Jesper kauerte auf dem Boden hinter einem Stapel Kisten. Er konnte nicht sehen, wo der Schütze war, der auf ihn schoss, aber dennoch versuchte er, ihn auszuschalten. Außerdem wusste er nicht, wo Kaz, Wylan und Inej waren. Inej war sicher irgendwo auf den Dächern und versuchte den Schützen auszuschalten. Jedenfalls hoffte Jesper das. 

Er machte sich Sorgen um Kaz und Wylan. Kaz hatte ihm einmal die Verantwortung für Wylan übertragen und damit erreicht, dass Jesper sich in ihn verliebte und er sich jetzt immer um ihn sorgte. Außerdem wusste er, dass Kaz heute nicht in der besten Verfassung war. Irgendwas stimmte nicht, aber Jesper hatte ihn nicht gefragt, was nicht stimmte. Eine Antwort hätte er sowieso nicht bekommen.

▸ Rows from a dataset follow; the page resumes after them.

(** The selections return the canonical NaN or an operand that is a number. *)
Lemma select_wf a b :
  fits (Fmt.width fmt) a -> fits (Fmt.width fmt) b ->
  (Sf.is_nan fmt a = false -> fp_wf fmt a) /\ (Sf.is_nan fmt b = false -> fp_wf fmt b)
  /\ fp_wf fmt (Sf.canon fmt).
Proof.
  intros. destruct (canon_mag fmt Hfmt) as [-> _]. split_and!; intros;
    [by apply number_wf, not_nan_number..|]. by apply canon_wf, Hfmt.
Qed.

Ltac selection a b :=
  intros Ha Hb; destruct (select_wf a b Ha Hb) as (Wa & Wb & Wc);
  destruct (Sf.is_nan fmt a), (Sf.is_nan fmt b); simpl; repeat case_match; auto.

Lemma fmin_wf a b flags :
  fits (Fmt.width fmt) a -> fits (Fmt.width fmt) b -> fp_wf fmt (fmin fmt a b flags).1.
Proof. unfold fmin. selection a b. Qed.
Lemma fmax_wf a b flags :
  fits (Fmt.width fmt) a -> fits (Fmt.width fmt) b -> fp_wf fmt (fmax fmt a b flags).1.
Proof. unfold fmax. selection a b. Qed.
Lemma fminm_wf a b flags :
  fits (Fmt.width fmt) a -> fits (Fmt.width fmt) b -> fp_wf fmt (fminm fmt a b flags).1.
Proof. unfold fminm. selection a b. Qed.
Lemma fmaxm_wf a b flags :
  fits (Fmt.width fmt) a -> fits (Fmt.width fmt) b -> fp_wf fmt (fmaxm fmt a b flags).1.
Proof. unfold fmaxm. selection a b. Qed.

Lemma integral_mag_nonneg mode s m k : 0 <= m -> 0 <= k -> 0 <= Sf.integral_mag mode s m k.
Proof.
  intros Hm Hk. pose proof (Z.div_pos m (2 ^ k) Hm ltac:(apply Z.pow_pos_nonneg; lia)).
  unfold Sf.integral_mag. cbv zeta.
  destruct mode; repeat case_match; try lia; by apply nearest_even_nonneg.
Qed.

Lemma number_round_integral mode x : number x -> number (Sf.round_integral fmt mode x).
Proof.
  intros Hx. unfold Sf.round_integral. destruct (negb _); [done|].
  pose proof (parts_nonneg fmt Hfmt x) as Hm. destruct (Sf.parts fmt x) as [m e]. simpl in Hm.
  destruct (Z.leb_spec 0 e); [done|]. apply number_round; [apply Hfmt|].
  apply integral_mag_nonneg; lia.
Qed.

Lemma fround_wf x mode nx flags :
  fits (Fmt.width fmt) x -> fp_wf fmt (fround fmt x mode nx flags).1.
Proof.
  intros Hx. destruct (select_wf x x Hx Hx) as (Wx & _ & Wc). unfold fround.
  destruct (Sf.is_nan fmt x) eqn:N; [done|]. destruct (_ || _); [by apply Wx|].
  apply number_wf, number_round_integral. by apply not_nan_number.
Qed.

Lemma itof_wf v mode flags : fp_wf fmt (itof fmt v mode flags).1.
Proof.
  unfold itof. destruct (v =? 0); [apply number_wf, number_0|]. cbv zeta.
  assert (Hr : number (Sf.from_i128 fmt v)) by (apply number_round; [apply Hfmt | lia]).
  pose proof (number_next_up _ Hr). pose proof (number_next_down _ Hr).
  unfold min_mag, max_mag. apply number_wf.
  repeat match goal with |- context [if ?c then _ else _] => destruct c end; destruct mode;
    simpl; auto.
Qed.
End Generic.

(** ** Conversions, constants and half precision *)

Lemma cast_wf src dst x : fmt_ok src -> fmt_ok dst -> fp_wf dst (Sf.cast src dst x).
Proof.
  intros Hs Hd. unfold Sf.cast. destruct (canon_mag dst Hd) as [-> _].
  destruct (Sf.is_nan src x); [by apply canon_wf|]. apply number_wf.
  destruct (Sf.is_infinite src x).
  - apply number_pat; [done|]. pose proof (inf_lt_width dst Hd). lia.
  - pose proof (parts_nonneg src Hs x). destruct (Sf.parts src x). by apply number_round.
Qed.

Lemma canonical_nans :
  CANONICAL_NAN_F32 = Fmt.canon F32 /\ CANONICAL_NAN_F64 = Fmt.canon F64 /\ H_CANON = Fmt.canon F16.
Proof. by vm_compute. Qed.

Lemma f32_to_f64_wf x flags : fp_wf F64 (f32_to_f64 x flags).1.
Proof.
  unfold f32_to_f64. destruct canonical_nans as (_ & -> & _).
  case_match; [apply (canon_wf F64 F64_ok) | apply cast_wf; [apply F32_ok | apply F64_ok]].
Qed.

Lemma f64_to_f32_wf x mode flags : fp_wf F32 (f64_to_f32 x mode flags).1.
Proof.
  assert (H32 : host_fmt F32) by (by left). unfold f64_to_f32. destruct canonical_nans as (-> & _ & _).
  destruct (Sf.is_nan F64 x) eqn:Nx; [apply (canon_wf F32 F32_ok)|].
  destruct (Sf.is_infinite F64 x) eqn:Ix.
  { apply number_wf, number_pat; [apply F32_ok | by vm_compute]. }
  assert (Hr : number F32 (Sf.cast F64 F32 x)).
  { unfold Sf.cast. rewrite Nx, Ix. pose proof (parts_nonneg F64 F64_ok x).
    destruct (Sf.parts F64 x). by apply number_round; [apply F32_ok|]. }
  pose proof (number_next_up F32 H32 _ Hr). pose proof (number_next_down F32 H32 _ Hr).
  apply number_wf. cbv zeta. destruct (Sf.is_infinite F32 _).
  - pose proof (number_correct F32 H32 _ 0 mode true 0 Hr) as Hc.
    by destruct (correct F32 (Sf.cast F64 F32 x) 0 mode true 0).
  - destruct (Sf.is_zero F64 _); [done|]. unfold min_mag, max_mag.
    repeat match goal with |- context [if ?c then _ else _] => destruct c end; destruct mode;
      simpl; auto.
Qed.

Lemma lit_number m e : number F64 (lit m e).
Proof. apply number_round; [apply F64_ok | lia]. Qed.

Lemma fli_wf fmt idx : fmt = F16 \/ fmt = F32 \/ fmt = F64 -> fp_wf fmt (fli fmt idx).
Proof.
  intros Hf. assert (Hok : fmt_ok fmt)
    by (destruct Hf as [-> | [-> | ->]]; [apply F16_ok | apply F32_ok | apply F64_ok]).
  unfold fli. destruct (_ =? 1).
  { apply number_wf, number_pack; [done|]. pose proof (max_field_range fmt Hok). lia. }
  destruct (_ =? 30); [by apply number_wf, number_inf|]. destruct (_ =? 31); [by apply canon_wf|].
  set (v := nth _ _ _). assert (Hv : number F64 v).
  { unfold v. rewrite nth_lookup. destruct (fli_table !! _) as [y|] eqn:E; simpl.
    - apply (Forall_lookup_1 (number F64) fli_table _ _) in E; [done|].
      unfold fli_table. repeat (apply Forall_cons; split; [apply lit_number|]). apply Forall_nil_2.
    - apply (number_0 F64). by right. }
  clearbody v. destruct Hf as [-> | [-> | ->]]; cbn [Fmt.p F16 F32 F64 Z.eqb Pos.eqb].
  - apply fcvt_round_wf, F16_ok.
  - apply cast_wf; [apply F64_ok | apply F32_ok].
  - by apply number_wf.
Qed.

Lemma h_nan_wf a : fits 16 a -> h_nan a = false -> fp_wf F16 a.
Proof. intros. apply decompose_wf; [apply F16_ok | done | done]. Qed.

Lemma h_canon_wf : fp_wf F16 H_CANON.
Proof. destruct canonical_nans as (_ & _ & ->). apply canon_wf, F16_ok. Qed.

Lemma hmin_wf a b pr flags : fits 16 a -> fits 16 b -> fp_wf F16 (hmin a b pr flags).1.
Proof.
  intros Ha Hb. pose proof (h_nan_wf a Ha). pose proof (h_nan_wf b Hb).
  pose proof h_canon_wf. unfold hmin. cbv zeta.
  destruct (h_nan a), (h_nan b), pr; cbn [andb orb fst];
    repeat match goal with |- context [if ?c then _ else _] => destruct c end; auto.
Qed.
Lemma hmax_wf a b pr flags : fits 16 a -> fits 16 b -> fp_wf F16 (hmax a b pr flags).1.
Proof.
  intros Ha Hb. pose proof (h_nan_wf a Ha). pose proof (h_nan_wf b Hb).
  pose proof h_canon_wf. unfold hmax. cbv zeta.
  destruct (h_nan a), (h_nan b), pr; cbn [andb orb fst];
    repeat match goal with |- context [if ?c then _ else _] => destruct c end; auto.
Qed.

Lemma select_h_wf a b flags :
  fits 16 a -> fits 16 b ->
  fp_wf F16 (fmin_h a b flags).1 /\ fp_wf F16 (fmax_h a b flags).1
  /\ fp_wf F16 (fminm_h a b flags).1 /\ fp_wf F16 (fmaxm_h a b flags).1.
Proof.
  intros. unfold fmin_h, fmax_h, fminm_h, fmaxm_h. split_and!; by (apply hmin_wf || apply hmax_wf).
Qed.

Lemma fround_h_wf x mode nx flags : fits 16 x -> fp_wf F16 (fround_h x mode nx flags).1.
Proof.
  intros Hx. pose proof (decompose_wf F16 F16_ok x Hx) as Wx. unfold fround_h.
  pose proof h_canon_wf.
  destruct (decompose F16 x); cbn [fst is_nan_dec] in *; auto.
  match goal with |- context [fcvt_round F32 F16 ?r mode 0] =>
    pose proof (fcvt_round_wf F16 F16_ok F32 r mode 0) as Hw end.
  rewrite as_u_small; [done | apply Hw].
Qed.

Er wusste nur, dass Kaz den Krähen Club jeden Abend verließ und morgens wieder kam. Er wirkte dann für seine Verhältnisse immer überraschend ausgeschlafen. Auch Inej wusste von Kaz' nächtlichen Ausflügen und dass er scheinbar auswärts schlief, wo wussten sie allerdings nicht. Inej hatte versucht ihm zu folgen, aber diese Rechnung hatte sie ohne Kaz gemacht. Er bemerkte immer, wenn Inej ihm folgte und lief dann teilweise für Stunden einfach nur Kreise in Ketterdam, bis Inej irgendwann aufgab und Kaz einfach gehen ließ, wohin er wollte, ohne ihn zu verfolgen. 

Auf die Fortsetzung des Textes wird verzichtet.